Notably also, not one party has, so far, come up with any structured plan on how to regenerate the groundnut pyramids and hide and skin industries in Kano, or the reactivation of the oil palm and cocoa exports in the eastern and western regions respectively! There are still no projections of the average number of schools and hospitals that would be established per unit of population or landmass so that success or failure can be readily assessed.
Furthermore, there are no articulate plans to control our national debt, particularly the domestic debt, which has approached N3tn (about $25bn) and brought huge and bountiful rewards to the banks, but has sadly induced a weak industrial base and increasing joblessness and deepened poverty! Similarly, no political party has, so far, come up with concrete plans on how commercial lending rates will fall below 10 per cent, so that industries can survive, be competitive and create more jobs.
Nonetheless, political parties have also not declared whether their administrations will continue to indulge banks with freebies, such as the uncollateralised, unsolicited and untenured $7bn given to banks in 2006, even when government, ironically, continues to borrow from the same banks with bond and Treasury bills sales, which oppressively, attract up to 17 per cent interest rate.
Furthermore, the CBN still continues to inexplicably sterilise funds borrowed with very high double-digit interest rates, away from any meaningful development application, despite the urgent social needs for infrastructural development!

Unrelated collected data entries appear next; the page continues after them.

(* ===== verification/Sharded.v ===== *)
(** * The sharded unbounded store

    Models [src/src/memory/sharded.rs], [src/src/memory/sharded/plain.rs] and
    [src/src/memory/deadlines.rs]. A shard's reader-writer lock makes each
    operation on it atomic; the generation counter is read once inside. The hash
    function of the map is a parameter. [get] reads under the shared lock and
    removes under the exclusive one: its two halves are separate definitions, so
    that a write can come in between.

    [instant] is the [Instant::now()] reading of an operation and [coarse] the
    bound [time::coarse::upper_bound] returns for it. *)
From stdpp Require Import functions.
From S2P Require Import Prelude Time Options Entry Origins Storage.

(** ** Deadlines *)
Inductive Timing := T_Interoperable | T_Local (clock : LocalClock).
Inductive Deadlines :=
| D_Interoperable (physical : option Instant)
| D_Local (logical physical : MonotonicDeadline).

Module Timing.
Definition prepare_boundaries (self : Timing) (logical physical : Timestamp)
    (time : WriteTime) (expiry : MemoryExpiry) (instant : Instant) : Deadlines :=
  match self with
  | T_Interoperable =>
      D_Interoperable
        match expiry with
        | ClockDriven => None
        | RealTime =>
            instant_checked_add (WriteTime.physical_start time instant)
              (saturating_duration_since physical (WriteTime.now time))
        end
  | T_Local clock =>
      let logical_deadline := LocalClock.deadline clock logical in
      D_Local logical_deadline
        (if physical =? logical then logical_deadline else LocalClock.deadline clock physical)
  end.
Definition prepare (self : Timing) (meta : Metadata) (time : WriteTime)
    (expiry : MemoryExpiry) (instant : Instant) : Deadlines :=
  prepare_boundaries self (logical_expiration meta) (physical_expiration meta) time expiry
    instant.
End Timing.

Module Deadlines.
Definition physically_expired (self : Deadlines) (meta : Metadata) (now : option Timestamp)
    (elapsed : Instant) : bool :=
  match self with
  | D_Interoperable physical =>
      match now with Some now => physical_expiration meta <=? now | None => false end
      || match physical with Some deadline => deadline <=? elapsed | None => false end
  | D_Local _ physical => MonotonicDeadline.expired physical elapsed
  end.
(** [None] is the [unreachable!] of the other map. *)
Definition freshness (self : Deadlines) (now : Instant) : option Freshness :=
  match self with
  | D_Local logical _ => Some (if MonotonicDeadline.expired logical now then Stale else Fresh)
  | D_Interoperable _ => None
  end.
Definition is_local (self : Deadlines) : bool :=
  match self with D_Local _ _ => true | D_Interoperable _ => false end.
End Deadlines.

(** ** The map *)
Record Stored (V : Type) := mkStored {
  entry : Entry V; stored_generation : Z; deadlines : Deadlines;
  capture : CaptureAdmission }.
Arguments mkStored {V}.
Arguments entry {V}.
Arguments stored_generation {V}.
Arguments deadlines {V}.
Arguments capture {V}.

Record Shard (V : Type) := mkShard {
  entries : gmap string (Stored V); weight : Z; origins : Origins }.
Arguments mkShard {V}.
Arguments entries {V}.
Arguments weight {V}.
Arguments origins {V}.
#[export] Instance eta_shard {V} : Eta (Shard V) := λ s,
  mkShard (entries s) (weight s) (origins s).

(** [shards] is the boxed slice of [SHARDS] locks, by index. *)
Record Sharded (V : Type) := mkSharded {
  shards : nat → Shard V; generation : Z; maintenance : Z;
  expiry : MemoryExpiry; timing : Timing }.
Arguments mkSharded {V}.
Arguments shards {V}.
Arguments generation {V}.
Arguments maintenance {V}.
Arguments expiry {V}.
Arguments timing {V}.
#[export] Instance eta_sharded {V} : Eta (Sharded V) := λ s,
  mkSharded (shards s) (generation s) (maintenance s) (expiry s) (timing s).

Definition SHARDS : nat := 64.

Module Stored.
Section stored.
Context {V : Type}.
Implicit Types (self : Stored V) (ep : Epochs).

Definition retirement_at ep self (now : option Timestamp) (generation : Z)
    (elapsed : Instant) : option RetirementReason :=
  if negb (stored_generation self =? generation) then Some RR_Continuity
  else if negb (Entry.is_read_eligible ep (entry self)) then Some RR_Eligibility
  else if Deadlines.physically_expired (deadlines self) (Entry.meta (entry self)) now elapsed
  then Some RR_Expired
  else None.

(** One decision at one elapsed sample; the outer [None] is [unreachable!]. *)
Definition read_at ep self now generation (elapsed : Instant) : option (option Freshness) :=
  match retirement_at ep self now generation elapsed with
  | Some _ => Some None
  | None => Some <$> Deadlines.freshness (deadlines self) elapsed
  end.
Definition local_read ep self now generation (coarse : option Instant) (instant : Instant)
    : option (option Freshness) :=
  match coarse with
  | Some bound =>
      match read_at ep self now generation bound with
      | Some (Some Fresh) => Some (Some Fresh)
      | Some _ => read_at ep self now generation instant
      | None => None
      end
  | None => read_at ep self now generation instant
  end.

Definition retire self (key : string) (reason : RetirementReason) : Retirement V :=
  mkRetirement key (entry self) reason (capture self).
End stored.
End Stored.

Module Sharded.
Section sharded.
Context {V : Type} (hash : string → Z).
Implicit Types (self : Sharded V) (ep : Epochs) (h : Revs) (key : string).

Definition for_timing (expiry : MemoryExpiry) (timing : Timing) : Sharded V :=
  mkSharded (λ _, mkShard ∅ 0 ∅) 1 0 expiry timing.
Definition new (expiry : MemoryExpiry) : Sharded V := for_timing expiry T_Interoperable.
Definition with_local_clock (clock : LocalClock) : Sharded V :=
  for_timing RealTime (T_Local clock).

Definition route key : nat := Z.to_nat (Z.land (hash key) (Z.of_nat SHARDS - 1)).
Definition shard_of self key : Shard V := shards self (route key).
Definition set_shard self (i : nat) (s : Shard V) : Sharded V :=
  self <| shards := <[i := s]> (shards self) |>.

(** *** Reads *)
Definition with_ready {R} ep self key (now : Timestamp) (coarse : option Instant)
    (instant : Instant) (read_entry : Entry V → Freshness → R) : option R :=
  stored ← entries (shard_of self key) !! key;
  freshness ←
    (if Deadlines.is_local (deadlines stored)
     then default None (Stored.local_read ep stored (Some now) (generation self) coarse instant)
     else match Stored.retirement_at ep stored (Some now) (generation self) instant with
          | None => Some (Entry.freshness (entry stored) now)
          | Some _ => None
          end);
  Some (read_entry (entry stored) freshness).

(** [None] is [Err(CacheClosed)]. *)
Definition with_callback_free_local_ready {R} ep self key (closed : bool)
    (coarse : option Instant) (instant : Instant) (read_entry : Entry V → Freshness → R)
    : option (option R) :=
  if closed then None
  else match entries (shard_of self key) !! key with
       | None => Some None
       | Some stored =>
           Some (read_entry (entry stored) <$>
             default None (Stored.local_read ep stored None (generation self) coarse instant))
       end.

(** The half of [get] under the shared lock: a result, or a candidate to
    remove with its reason. *)
Definition get_read ep self key (now : option Timestamp) (instant : Instant)
    : MemoryRead V + Entry V * RetirementReason :=
  match entries (shard_of self key) !! key with
  | None => inl Absent
  | Some stored =>
      match Stored.retirement_at ep stored now (generation self) instant with
      | None => inl (Present (entry stored))
      | Some reason => inr (entry stored, reason)
      end
  end.

Definition remove_same self key (expected : option (Entry V))
    : Sharded V * option (Stored V) :=
  let state := shard_of self key in
  match entries state !! key with
  | Some stored =>
      if match expected with Some e => Entry.is_same_instance (entry stored) e | None => true end
      then (set_shard self (route key)
              (state <| entries := delete key (entries state) |>
                     <| weight := weight state - entry_weight (entry stored) |>), Some stored)
      else (self, None)
  | None => (self, None)
  end.

(** The half under the exclusive lock, in whatever state it finds. *)
Definition get_finish self key (candidate : Entry V * RetirementReason)
    : Sharded V * MemoryRead V :=
  match remove_same self key (Some candidate.1) with
  | (self, Some stored) =>
      (self, MR_Expired (mkRetirement key (entry stored) candidate.2 (capture stored)))
  | (self, None) => (self, Raced candidate.1)
  end.
Definition get ep self key now instant : Sharded V * MemoryRead V :=
  match get_read ep self key now instant with
  | inl read => (self, read)
  | inr candidate => get_finish self key candidate
  end.

Definition remove self key (expected : option (Entry V)) : Sharded V * option (Retirement V) :=
  let '(self, removed) := remove_same self key expected in
  (self, (λ stored, Stored.retire stored key RR_Explicit) <$> removed).

(** *** Origins *)
Definition origin_generation self : Z := generation self.
Definition capture_origin_from h self key (provided : option Loc) (fresh : Loc)
    : Revs * Sharded V * result GenerationExhausted (Loc * Z * Z) :=
  let state := shard_of self key in
  let generation := origin_generation self in
  if generation =? u64_max
  then (from_option (release h) h provided, self, Err generation_exhausted)
  else
    let '(h, o, captured) := Origins.capture_from h (origins state) key provided fresh in
    (h, set_shard self (route key) (state <| origins := o |>),
     (λ '(l, c), (l, c, generation)) <$> captured).
Definition forget_origin self key (l : Loc) : option (Sharded V) :=
  let state := shard_of self key in
  (λ o, set_shard self (route key) (state <| origins := o |>))
    <$> Origins.forget (origins state) key l.
Definition skip_origin h self key (origin : RevisionSnapshot) : Revs * bool :=
  if RevisionSnapshot.matches h origin (origin_generation self)
  then (Origins.advance h (origins (shard_of self key)) key, true)
  else (h, false).
Definition invalidate_origin h self key : Revs :=
  Origins.advance h (origins (shard_of self key)) key.

Definition remove_as_mutation h self key : Revs * Sharded V * option (Retirement V) :=
  let state := shard_of self key in
  let h := Origins.advance h (origins state) key in
  match entries state !! key with
  | None => (h, self, None)
  | Some stored =>
      (h, set_shard self (route key)
            (state <| entries := delete key (entries state) |>
                   <| weight := weight state - entry_weight (entry stored) |>),
       Some (Stored.retire stored key RR_Explicit))
  end.

(** *** Writes *)
Definition visible_of self (current : option (Stored V)) : option (Stored V) :=
  match current with
  | Some stored => if stored_generation stored =? generation self then Some stored else None
  | None => None
  end.

(** The slot's new content and what it retires: the payload of an exclusively
    owned, unobserved representation is replaced in place. *)
Definition fill_slot self (rq : WriteRequest V) (current : option (Stored V))
    (deadlines : Deadlines) (capture' : CaptureAdmission) : Stored V * Retirements V :=
  let fresh := mkStored (PreparedEntry.take_for_storage (rq_alloc rq) (rq_entry rq))
                 (generation self) deadlines capture' in
  match current with
  | Some old =>
      let reason :=
        match rq_event rq with
        | MW_Set => if stored_generation old =? generation self
                    then RR_Replaced else RR_Continuity
        | MW_Expire => RR_Metadata
        end in
      match (if permits_payload_only (rq_policy rq) (capture old)
             then PreparedEntry.try_reuse_payload (rq_unique rq) (rq_entry rq) (entry old)
             else None) with
      | Some (previous, e) =>
          (mkStored e (generation self) deadlines capture', R_Reused previous reason)
      | None => (fresh, R_One (Stored.retire old (rq_key rq) reason))
      end
  | None => (fresh, R_None)
  end.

It would also, certainly, be useful to learn how the unyielding challenge of too much money (excess liquidity) which has scuttled monetary and economic policy since 1999 will be exorcised from our system, or indeed how fuel price hikes would be restrained to facilitate price deregulation, or how indeed, the naira value would be strengthened to bring succour to industrialists to create more jobs and reduce poverty.
In fact, until one finds a political party which parades clean, honest people who did not buy their way into power and who will be ready to transparently address the issues discussed above, I am afraid, I will be better served with a “siddon look” attitude so that I do not knowingly vote for my own oppression and compromise my conscience!
The issue of true federalism and restructuring, which should prime the economy for better performance and future prospect still remains controversial and inconclusive. The issue of naira liquidity surplus persists, while inflation and cost of borrowing remains well above 10 per cent to challenge any reasonable hope of real growth. Furthermore, increasing crude oil price and revenue will continue to inexplicably challenge the possibility of a stronger naira rate and the abolition of the horrendous subsidy that consumes over 20 per cent of annual budget.
POSTSCRIPT: The above article was first published before the elections in February 2007, in the Vanguard and Daily Independent newspapers. Regrettably, however, it seems nothing has changed since then for better! Notably, the Gross Domestic Product has since contracted by over one third of its value, inflation has also remained well above 10 per cent for over six years, while fuel subsidy presently gulps over 20 per cent of annual budgets, even when national debt presently exceeds $70bn, and nearly 91 million Nigerians presently live below the poverty level.